On 1 July 1911, Lebanon again recommissioned and was assigned to duty as a range ship. Operating along the U.S. east coast during the rest of the year, she transported stores and ammunition to eastern ports before joining the fleet in the Caribbean for the 1912 winter maneuvers. For the next four years, Lebanon operated as a target towing ship during fleet exercises along the coast and in the Caribbean.

===World War I===
After America's entry into World War I, her activities increased as she assisted the fighting ships to prepare for action in the war-ravaged waters. Lebanon continued target repair and towing operations in the Atlantic and Caribbean for the rest of her naval service.

===Final decommissioning===
Lebanon decommissioned at New York City on 6 February 1922 and was sold on 2 June.

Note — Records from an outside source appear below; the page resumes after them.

(** Lines 741-743: the preview of a message in the sidebar, before it is
    escaped. *)
Definition nav_preview (content : str) : str :=
  let first_line := nth 0 (split_lines content) [] in
  let preview := firstn 60 first_line in
  if (60 <? length first_line) || (1 <? length (split_lines content))
  then preview ++ py "..."
  else preview.

(** Lines 719-721.  The two words are ASCII, for which [lower] is exact
    as it is for the tests of the extractors. *)
Definition has_attachments (messages : list Message) : bool :=
  existsb (fun msg =>
             contains (lower (content msg)) (py "attachment hidden") ||
             contains (lower (content msg)) (py "files hidden"))
    messages.

(** Lines 709-713, the loop over [range(1, min(total_turns + 1, 11))] on
    the state [(xml_data_by_turns, turn_options)]; the dictionary is the
    list of its items in insertion order. *)
Fixpoint turn_loop (messages : list Message) (ns : list nat)
    (st : list (str * str) * list (nat * nat))
  : outcome (list (str * str) * list (nat * nat)) :=
  match ns with
  | [] => Returned st
  | n :: ns' =>
      match filter_last_turns messages (Z.of_nat n) with
      | Raised e => Raised e
      | Returned filtered_messages =>
          let xml_for_n_turns := generate_xml_text filtered_messages in
          turn_loop messages ns'
            (fst st ++ [(str_of_nat n, xml_for_n_turns)],
             snd st ++ [(n, length filtered_messages)])
      end
  end.

(** Lines 702-713. *)
Definition turn_data (messages : list Message)
  : outcome (list (str * str) * list (nat * nat)) :=
  let xml_text := generate_xml_text messages in
  let total_turns := count_turns messages in
  turn_loop messages (seq 1 (Nat.min (total_turns + 1) 11 - 1))
    ([(py "all", xml_text)], []).

(* ================================================================== *)
(** ** derive_output_path and the arguments of main *)

(** The class [[a-f0-9-]]. *)
Definition is_id_char (c : N) : bool :=
  ((97 <=? c) && (c <=? 102) || (48 <=? c) && (c <=? 57) || (c =? 45))%N.

Fixpoint take_id (s : str) : str :=
  match s with
  | c :: s' => if is_id_char c then c :: take_id s' else []
  | [] => []
  end.

(** [re.search(r"/share/([a-f0-9-]+)", url)], giving [match.group(1)]:
    the leftmost place where [/share/] is followed by a code point of the
    class, and the longest run of the class from there. *)
Fixpoint search_share_id (url : str) : option str :=
  match (if startswith url (py "/share/") then take_id (skipn 7 url)
         else []) with
  | c :: id => Some (c :: id)
  | [] =>
      match url with
      | [] => None
      | _ :: url' => search_share_id url'
      end
  end.

(** The path is given by the file name it is built from. *)
Definition derive_output_path (url : str) : outcome str :=
  platform <- detect_platform url ;;
  match search_share_id url with
  | Some id =>
      let conv_id := firstn 12 id in
      Returned (platform ++ py "_" ++ conv_id ++ py ".html")
  | None => Returned (platform ++ py "_conversation.html")
  end.

(** Lines 1232-1239 of [main]: the default path of the XML file. *)
Definition default_xml_path (url : str) : str :=
  match search_share_id url with
  | Some id => firstn 12 id ++ py ".xml"
  | None => py "conversation.xml"
  end.

(** Line 1249 of [main]: the lookup
    [{"chatgpt": "ChatGPT", "claude": "Claude", "grok": "Grok"}[platform]]. *)
Definition platform_name (platform : str) : outcome str :=
  if str_eqb platform (py "chatgpt") then Returned (py "ChatGPT")
  else if str_eqb platform (py "claude") then Returned (py "Claude")
  else if str_eqb platform (py "grok") then Returned (py "Grok")
  else Raised KeyError.

(** A step of [main]: it goes on with a value, it prints a line on the
    error stream and returns the exit code 1, or an exception leaves it
    for the handlers at the end of [main]. *)
Inductive main_step (A : Type) : Type :=
| Continue (a : A)
| Exit1 (stderr : str)
| Uncaught (e : exn).

Arguments Continue {A} a.
Arguments Exit1 {A} stderr.
Arguments Uncaught {A} e.

(** The prefix of the error lines; its first code point is U+274C. *)
Definition ERROR_PREFIX : str := 10060%N :: py " Error: ".

(** Lines 1179-1185: the checks on [--last-turns] and [--save-xml]. *)
Definition validate_arguments (save_xml : option str) (last_turns : option Z)
  : main_step unit :=
  match last_turns with
  | Some n =>
      match save_xml with
      | None =>
          Exit1 (ERROR_PREFIX ++
                 py "--last-turns requires --save-xml to be specified")
      | Some _ =>
          if (n <=? 0)%Z
          then Exit1 (ERROR_PREFIX ++
                      py "--last-turns must be a positive integer")
          else Continue tt
      end
  | None => Continue tt
  end.

(** Lines 1211-1229: the messages that go into the XML file.  The
    function called at line 1221 is an argument, so that a property can
    tell whether the call is made; [main] calls [filter_last_turns]. *)
Definition messages_for_xml_by
    (callee : list Message -> Z -> outcome (list Message))
    (messages : list Message) (last_turns : option Z)
  : main_step (list Message) :=
  match last_turns with
  | None => Continue messages
  | Some n =>
      let total_turns := count_turns messages in
      if (n >? Z.of_nat total_turns)%Z
      then Exit1 (ERROR_PREFIX ++ msg_too_many n total_turns)
      else
        match callee messages n with
        | Returned filtered => Continue filtered
        | Raised (AssertionError msg) => Exit1 (ERROR_PREFIX ++ msg)
        | Raised e => Uncaught e
        end
  end.

Definition messages_for_xml (messages : list Message) (last_turns : option Z)
  : main_step (list Message) :=
  messages_for_xml_by filter_last_turns messages last_turns.

(* ================================================================== *)
(** ** Predicates used in the properties *)

(** A message as the data model wants it: the role is one of the two,
    the content is not empty. *)
Definition well_formed (m : Message) : bool :=
  (is_user m || is_assistant m) && nonempty (content m).

(** No newline in a string. *)
Definition no_newline (s : str) : bool :=
  forallb (fun c => negb (N.eqb c NL)) s.



(** No newline in the role nor in the content. *)
Definition single_line (m : Message) : bool :=
  no_newline (role m) && no_newline (content m).

(** [strip] leaves the string alone. *)
Definition stripped (s : str) : bool := str_eqb (strip s) s.

(** A well-formed message whose content is stripped. *)
Definition tidy (m : Message) : bool := well_formed m && stripped (content m).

==Commercial Service and Loss==
Lebanon was again sold at a public auction on 28 September 1922 to J. J. McGrath of Phoenicia, New York.

By 1925, Lebanon had been renamed as Taboga, then Homestead, and was operating under Nicaragua registry. On 6 February 1925, Homestead was seized by United States Coast Guard forces at sea near Montauk Point after a 36-hour standoff.

Homestead was reported to have foundered at Humber Arm in Newfoundland on 26 July 1932 while under Dominion of Newfoundland registry.